What's interesting is the increasing amount of academic interest in the Play Ethic. On extended post below is a review in a journal called Organisations and People - which happily describes the book as a 'modern classic' - and downloadable here (pdf) is a very in-depth treatment of 'Play at Work: questions of historical interpretation'. I'm digesting it slowly, but excitedly - and I'm most thrilled by their conclusion:
the new mixture of play and work is an epiphany of ethical inarticulacy which manifests itself at macro and micro-cultural levels.

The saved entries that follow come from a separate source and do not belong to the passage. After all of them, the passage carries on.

Module MarketData.
Record t := mk {
  symbol : string;
  price_data : PriceData.t;
  technical_indicators : list TechnicalIndicator.t;
  market_sentiment : option string;
  volatility : option Q;
  timestamp : datetime;
  source : DataSource
}.

(** [md.technical_indicators = inds] *)
Definition set_technical_indicators (md : t) (inds : list TechnicalIndicator.t) : t :=
  mk (symbol md) (price_data md) inds (market_sentiment md) (volatility md)
     (timestamp md) (source md).
End MarketData.

(** Values of the [fundamental_data] dictionary. *)
Inductive fundamental_value :=
| FFloat (x : Q)
| FBool (b : bool).

Module CryptoData.
Record t := mk {
  symbol : string;
  name : string;
  market_data : list MarketData.t;
  fundamental_data : dict string fundamental_value;
  news_sentiment : option string;
  last_updated : datetime
}.

(** [self.market_data[-1].price_data.price], [None] on an empty list. *)
Definition get_latest_price (self : t) : option Q :=
  match last (market_data self) with
  | None => None
  | Some md => Some (PriceData.price (MarketData.price_data md))
  end.
(** [get_price_change_24h]: the last two entries of the list, as
    [market_data[-1]] and [market_data[-2]]; a zero previous price makes the
    float division raise. *)
Definition get_price_change_24h (self : t) : outcome (option Q) :=
  match rev (market_data self) with
  | current :: previous :: _ =>
      let current_price := PriceData.price (MarketData.price_data current) in
      let previous_price := PriceData.price (MarketData.price_data previous) in
      if Qeq_bool previous_price 0
      then Raised "ZeroDivisionError"
      else Returned
             (Some (((current_price - previous_price) / previous_price) * 100)%Q)
  | _ => Returned None
  end.

(** The inner loop of [get_technical_signal]. *)
Fixpoint find_signal (indicator_name : string)
    (indicators : list TechnicalIndicator.t) : option string :=
  match indicators with
  | [] => None
  | indicator :: rest =>
      if decide (TechnicalIndicator.name indicator = indicator_name)
      then Some (TechnicalIndicator.signal indicator)
      else find_signal indicator_name rest
  end.

Fixpoint signal_in (indicator_name : string) (l : list MarketData.t)
    : option string :=
  match l with
  | [] => None
  | market_data :: rest =>
      match find_signal indicator_name (MarketData.technical_indicators market_data) with
      | Some signal => Some signal
      | None => signal_in indicator_name rest
      end
  end.

Definition get_technical_signal (self : t) (indicator_name : string)
    : option string :=
  signal_in indicator_name (market_data self).
End CryptoData.

(* ===================================================================== *)
(** ** The adapter interface ([data_sources/base.py]) *)
(* ===================================================================== *)

(** What one call of each coroutine of an adapter does: the value it returns
    or the exception it raises. The network behind an adapter is part of the
    adapter. *)
Class BaseDataSource (S : Type) := {
  get_crypto_price : S -> string -> outcome (option PriceData.t);
  get_historical_prices :
    S -> string -> datetime -> datetime -> outcome (list PriceData.t);
  get_market_data : S -> string -> outcome (option MarketData.t);
  close : S -> outcome unit
}.

(** [BaseDataSource._validate_symbol] *)
Definition _validate_symbol (symbol : string) : string :=
  remove_char "_" (remove_char "-" (upper symbol)).

(* ===================================================================== *)
(** ** [asyncio.gather] *)
(* ===================================================================== *)

(** [gather] keeps one slot per awaitable, in the order the awaitables were
    given. Tasks settle in some [order] (task indices, in completion order);
    a task that settles writes its outcome into its own slot. The await
    returns once every slot is filled, with the slots in slot order; it does
    not return ([None]) while a slot is empty. *)
Section Gather.
Context {A : Type}.

Definition settle (tasks : list (outcome A))
    (slots : list (option (outcome A))) (i : nat) : list (option (outcome A)) :=
  match tasks !! i with
  | Some r => <[i := Some r]> slots
  | None => slots
  end.

Definition gather (order : list nat) (tasks : list (outcome A))
    : option (list (outcome A)) :=
  mapM id (fold_left (settle tasks) order (replicate (length tasks) None)).
End Gather.

(* ===================================================================== *)
(** ** The aggregator ([data_sources/data_aggregator.py]) *)
(* ===================================================================== *)

Module DataAggregator.

(** *** The merge engine *)

(** [max(market_data_list, key=lambda x: x.timestamp)], as the position of
    the element it returns: the first one whose key is maximal (a later
    element replaces the current one only when its key is strictly
    greater). *)
Fixpoint max_from (best : nat) (best_ts : datetime) (i : nat)
    (l : list MarketData.t) : nat :=
  match l with
  | [] => best
  | md :: l' =>
      if (best_ts <? MarketData.timestamp md)%Z
      then max_from i (MarketData.timestamp md) (S i) l'
      else max_from best best_ts (S i) l'
  end.

Definition max_by_timestamp (l : list MarketData.t) : option nat :=
  match l with
  | [] => None
  | md :: l' => Some (max_from 0%nat (MarketData.timestamp md) 1%nat l')
  end.

(** [all_indicators]: the pool, provider after provider. *)
Definition all_indicators (market_data_list : list MarketData.t)
    : list TechnicalIndicator.t :=
  flat_map MarketData.technical_indicators market_data_list.

(** One turn of the loop over [all_indicators]. *)
Definition dedup_step (unique_indicators : dict string TechnicalIndicator.t)
    (indicator : TechnicalIndicator.t) : dict string TechnicalIndicator.t :=
  let key := TechnicalIndicator.name indicator in
  match dict_get unique_indicators key with
  | None => dict_set unique_indicators key indicator
  | Some cur =>
      if (TechnicalIndicator.timestamp cur <? TechnicalIndicator.timestamp indicator)%Z
      then dict_set unique_indicators key indicator
      else unique_indicators
  end.

Definition unique_indicators (pool : list TechnicalIndicator.t)
    : dict string TechnicalIndicator.t :=
  fold_left dedup_step pool [].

The way in which Kane, Carse and Csikszentmihalyi, for example, propose play as an infinite possibility of being and suggest that all life experiences should be turned into ‘infinite games’ is a cultural expression of this search for a way of leaving behind the 'space of experience' of finitude and reaching new horizons of ‘infinity’. In fact, it is this idea of a world in which ‘everything might be possible’ and in which everybody is entitled to endless enjoyment (what Bruckner calls ‘the utopia of fun’), in which youth is prolonged, and in which life itself will be delivered from suffering and even mortality (and why not? what else is the current investment of hope in the promises of genetic elucidation of man's biological being?) that Taylor suggests is the essence of what he terms ‘ethics of inarticulacy’.
Well, they get that right: the play ethic is, on one level, an attempt to help us cope with our increasing ability to control and 'play with' the fundamentals of our lives - social, material, technological and biological - by developing an ethic for these burgeoning powers.